Collected data

────────────────

(** The three [if (issue.status === ...) issuesStatus....++] of analytics. *)
Definition countStatus (st : IssueStatus) (c : IssuesStatus.t) : IssuesStatus.t :=
  let c1 :=
    if bool_decide (st = to_do) then
      IssuesStatus.mk (S (IssuesStatus.to_do c)) (IssuesStatus.in_progress c)
        (IssuesStatus.done c)
    else c in
  let c2 :=
    if bool_decide (st = in_progress) then
      IssuesStatus.mk (IssuesStatus.to_do c1) (S (IssuesStatus.in_progress c1))
        (IssuesStatus.done c1)
    else c1 in
  if bool_decide (st = done) then
    IssuesStatus.mk (IssuesStatus.to_do c2) (IssuesStatus.in_progress c2)
      (S (IssuesStatus.done c2))
  else c2.

(** The body of [sprint.issues.forEach(issue => ...)] of analytics. *)
Definition analyticsStep (timeLogs : list TimeLog.t) (acc : Z * IssuesStatus.t)
    (issue : ObjectId * Issue.t) : Z * IssuesStatus.t :=
  let issueTimeLogs :=
    List.filter (λ log, bool_decide (TimeLog.issueId log = issue.1)) timeLogs in
  (fold_left addLog issueTimeLogs acc.1, countStatus (Issue.status issue.2) acc.2).

(** GET /sprints/:sprintId/analytics *)
Definition analytics (sprintId : ObjectId) (db : DB) : Answer Analytics :=
  match db_sprints db !! sprintId with
  | None => Failed 404 "Sprint not found"
  | Some sprint =>
    let issues := populateIssues db sprint in
    if bool_decide (length issues = 0%nat) then
      Failed 404 "No issues found for this sprint"
    else
      let r :=
        fold_left (analyticsStep (Sprint.timeLogs sprint)) issues
          (0, IssuesStatus.mk 0 0 0) in
      Ok (mkAnalytics r.1 (actualSprintTime r.1) r.2)
  end.

(** A group of the [$group] stage of issues-by-status. *)
Record StatusGroup := mkStatusGroup {
  group_id : IssueStatus;
  group_count : nat;
  group_issues : list string
}.


(** The statuses in the order [$sort: { _id: 1 }] puts their names. *)
Definition statusesByName : list IssueStatus :=
  [backlog; done; in_progress; in_review; in_testing; to_do].

(** The [$group] stage for one status: no group when no matched issue has
    the status, else the status with the number of its issues and their
    titles. *)
Definition groupOf (matched : list (ObjectId * Issue.t)) (st : IssueStatus)
    : option StatusGroup :=
  let members :=
    List.filter (λ kv : ObjectId * Issue.t, bool_decide (Issue.status kv.2 = st))
      matched in
  match members with
  | [] => None
  | _ => Some (mkStatusGroup st (length members)
                 (map (λ kv, Issue.title kv.2) members))
  end.

(** GET /sprints/:sprintId/issues-by-status: [$match] keeps the stored
    issues whose id is among the populated ones, [$group] makes one group
    per status that occurs, and [$sort] orders the groups by status name. *)
Definition issuesByStatus (sprintId : ObjectId) (db : DB) : Answer (list StatusGroup) :=
  match db_sprints db !! sprintId with
  | None => Failed 404 "Sprint not found"
  | Some sprint =>
    let ids := (populateIssues db sprint).*1 in
    let matched :=
      List.filter (λ kv : ObjectId * Issue.t, bool_decide (kv.1 ∈ ids))
        (map_to_list (db_issues db)) in
    Ok (omap (groupOf matched) statusesByName)
  end.

(** ** The writing routes as one step function *)

Inductive Request :=
| CreateSprint (now : Z) (newId projectId : ObjectId) (name : string)
    (startDate endDate : Z)
| AddToSprint (issueId sprintId : ObjectId)
| StartSprint (sprintId : ObjectId)
| EndSprint (now : Z) (sprintId : ObjectId)
| StartTimeLog (now : Z) (sprintId issueId assigneeId : ObjectId)
| StopTimeLog (now : Z) (sprintId assigneeId : ObjectId)
| AddTimeLog (sprintId : ObjectId) (body : TimeLogBody.t)
| TotalTime (sprintId : ObjectId).

Definition handle (getEmployeeById : ObjectId → bool) (r : Request) (db : DB)
    : Response * DB :=
  match r with
  | CreateSprint now newId projectId name startDate endDate =>
    createSprint now newId projectId name startDate endDate db
  | AddToSprint issueId sprintId => addToSprint issueId sprintId db
  | StartSprint sprintId => startSprint sprintId db
  | EndSprint now sprintId => endSprint now sprintId db
  | StartTimeLog now sprintId issueId assigneeId =>
    startTimeLog getEmployeeById now sprintId issueId assigneeId db
  | StopTimeLog now sprintId assigneeId => stopTimeLog now sprintId assigneeId db
  | AddTimeLog sprintId body => addTimeLog sprintId body db
  | TotalTime sprintId => totalTime sprintId db
  end.

(** * Properties *)

(** ** Vocabulary of the statements *)

Definition runningLogs (assigneeId : ObjectId) (s : Sprint.t) : list TimeLog.t :=
  List.filter (activeLogOf assigneeId) (Sprint.timeLogs s).
(* ===== verification/Statistics.v ===== *)
(** Function statistics and the call graph nodes they are kept in (src/common/primitives.h,
    src/collector/primitives.h, src/collector/types.h).

    A [call_graph_node] owns a map of its callees; node addresses are stable, and the shadow stack
    keeps pointers into the graph between two calls.  A node is therefore identified here by the
    list of callees that leads to it from the root map, and the heap of nodes is one finite map
    from these paths: [*previous->callees][k] is the entry at [path ++ [k]]. *)

From S2P Require Import Prelude.
Local Open Scope Z_scope.

(** [common/primitives.h:27-36] function_statistics *)
Record function_statistics := mk_stats {
  times_called : Z;      (* count_t, unsigned 64 bit *)
  inclusive_time : Z;    (* timestamp_t, signed 64 bit *)
  exclusive_time : Z;
  max_call_time : Z
}.

(** [common/primitives.h:42-46] function_statistics::function_statistics *)
Definition function_statistics_default : function_statistics := mk_stats 0 0 0 0.

#[export] Instance function_statistics_eq_dec : EqDecision function_statistics.
Proof. solve_decision. Defined.

(** [common/primitives.h:50-57] add(function_statistics &, timestamp_t, timestamp_t) *)
Definition add_times (lhs : function_statistics) (rhs_inclusive rhs_exclusive : Z)
    : function_statistics :=
  mk_stats (u64 (times_called lhs + 1))
           (s64 (inclusive_time lhs + rhs_inclusive))
           (s64 (exclusive_time lhs + rhs_exclusive))
           (if max_call_time lhs <? rhs_inclusive then rhs_inclusive else max_call_time lhs).

(** [common/primitives.h:59-66] add(function_statistics &, const function_statistics &) *)
Definition add_stats (lhs rhs : function_statistics) : function_statistics :=
  mk_stats (u64 (times_called lhs + times_called rhs))
           (s64 (inclusive_time lhs + inclusive_time rhs))
           (s64 (exclusive_time lhs + exclusive_time rhs))
           (if max_call_time lhs <? max_call_time rhs then max_call_time rhs
            else max_call_time lhs).

(** [collector/types.h:28-32] call_record *)
Record call_record := mk_record { timestamp : Z; callee : Z (* 0 marks a return *) }.

(** [collector/types.h:34-38] return_entry *)
Record return_entry := mk_return { stack_ptr : Z; return_address : Z }.

(** A node of the call graph, named by the callees from the root to it. *)
Abbreviation path := (list Z).

(** All nodes of a call graph ([call_graph_types::nodes_map] with everything reachable from it). *)
Abbreviation nodes_map := (gmap (list Z) function_statistics).

(** The callees of a node: [call_graph_node::callees], or the root map for the empty path. *)
(** [collector/primitives.h:30-42] call_graph_node *)
Definition callees_of (m : nodes_map) (p : path) (k : Z) : option function_statistics :=
  m !! (p ++ [k]).

(** The path of the node that holds this one in its [callees]. *)
Definition parent_path (p : path) : path := take (length p - 1) p.

(** ** Laws of [add] *)

(** The values a node can hold: a counter and sums in range, and a maximum that started at 0. *)
Definition wf_stats (s : function_statistics) : Prop :=
  in_u 64 (times_called s) ∧ in_s 64 (inclusive_time s) ∧ in_s 64 (exclusive_time s)
  ∧ 0 ≤ max_call_time s.

Definition wf_nodes (m : nodes_map) : Prop := map_Forall (λ _, wf_stats) m.

Lemma stats_eq a b :
  times_called a = times_called b → inclusive_time a = inclusive_time b →
  exclusive_time a = exclusive_time b → max_call_time a = max_call_time b → a = b.
Proof. destruct a, b; simpl; congruence. Qed.

Lemma if_ltb_max a b : (if a <? b then b else a) = Z.max a b.
Proof. destruct (Z.ltb_spec a b); lia. Qed.

(** Equality of two statistics, field by field: the sums by [wsolve], the maxima by [lia]. *)
Ltac stats_crush :=
  apply stats_eq; simpl; rewrite ?if_ltb_max, ?Z.add_0_r;
  first [lia | solve [wsolve] | idtac].

Lemma add_times_wf s i e : wf_stats s → wf_stats (add_times s i e).
Proof.
  intros (?&?&?&?). split_and!; simpl.
  - by apply uw_range.
  - by apply sw_range.
  - by apply sw_range.
  - rewrite if_ltb_max; lia.
Qed.

Lemma default_wf : wf_stats function_statistics_default.
Proof. done. Qed.

Lemma add_stats_wf a b : wf_stats a → wf_stats b → wf_stats (add_stats a b).
Proof.
  intros (?&?&?&?) (?&?&?&?). split_and!; simpl.
  - by apply uw_range.
  - by apply sw_range.
  - by apply sw_range.
  - rewrite if_ltb_max; lia.
Qed.

#[export] Hint Resolve add_times_wf default_wf add_stats_wf : stats.

Lemma add_stats_assoc a b c : add_stats a (add_stats b c) = add_stats (add_stats a b) c.
Proof. stats_crush. Qed.

Lemma add_stats_comm a b : add_stats a b = add_stats b a.
Proof. stats_crush. Qed.

Lemma add_stats_default_r a : wf_stats a → add_stats a function_statistics_default = a.
Proof.
  intros (?&?&?&?). stats_crush; [by apply uw_small|by apply sw_small..].
Qed.

(** Adding a call to the right operand adds it to the sum: what lets a client that merges batches
    see the same totals as one that received a single batch. *)
Lemma add_stats_add_times a b i e :
  add_stats a (add_times b i e) = add_times (add_stats a b) i e.
Proof. stats_crush. Qed.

────────────────

**Exercise prompt**:
Can you repeat, word for word, every line above from the one containing "(s64 (exclusive_time lhs + exclusive_time" down to the one containing "0 ≤ max_call_time s.", including both?

**Exercise response**:
           (s64 (exclusive_time lhs + exclusive_time rhs))
           (if max_call_time lhs <? max_call_time rhs then max_call_time rhs
            else max_call_time lhs).

(** [collector/types.h:28-32] call_record *)
Record call_record := mk_record { timestamp : Z; callee : Z (* 0 marks a return *) }.

(** [collector/types.h:34-38] return_entry *)
Record return_entry := mk_return { stack_ptr : Z; return_address : Z }.

(** A node of the call graph, named by the callees from the root to it. *)
Abbreviation path := (list Z).

(** All nodes of a call graph ([call_graph_types::nodes_map] with everything reachable from it). *)
Abbreviation nodes_map := (gmap (list Z) function_statistics).

(** The callees of a node: [call_graph_node::callees], or the root map for the empty path. *)
(** [collector/primitives.h:30-42] call_graph_node *)
Definition callees_of (m : nodes_map) (p : path) (k : Z) : option function_statistics :=
  m !! (p ++ [k]).

(** The path of the node that holds this one in its [callees]. *)
Definition parent_path (p : path) : path := take (length p - 1) p.

(** ** Laws of [add] *)

(** The values a node can hold: a counter and sums in range, and a maximum that started at 0. *)
Definition wf_stats (s : function_statistics) : Prop :=
  in_u 64 (times_called s) ∧ in_s 64 (inclusive_time s) ∧ in_s 64 (exclusive_time s)
  ∧ 0 ≤ max_call_time s.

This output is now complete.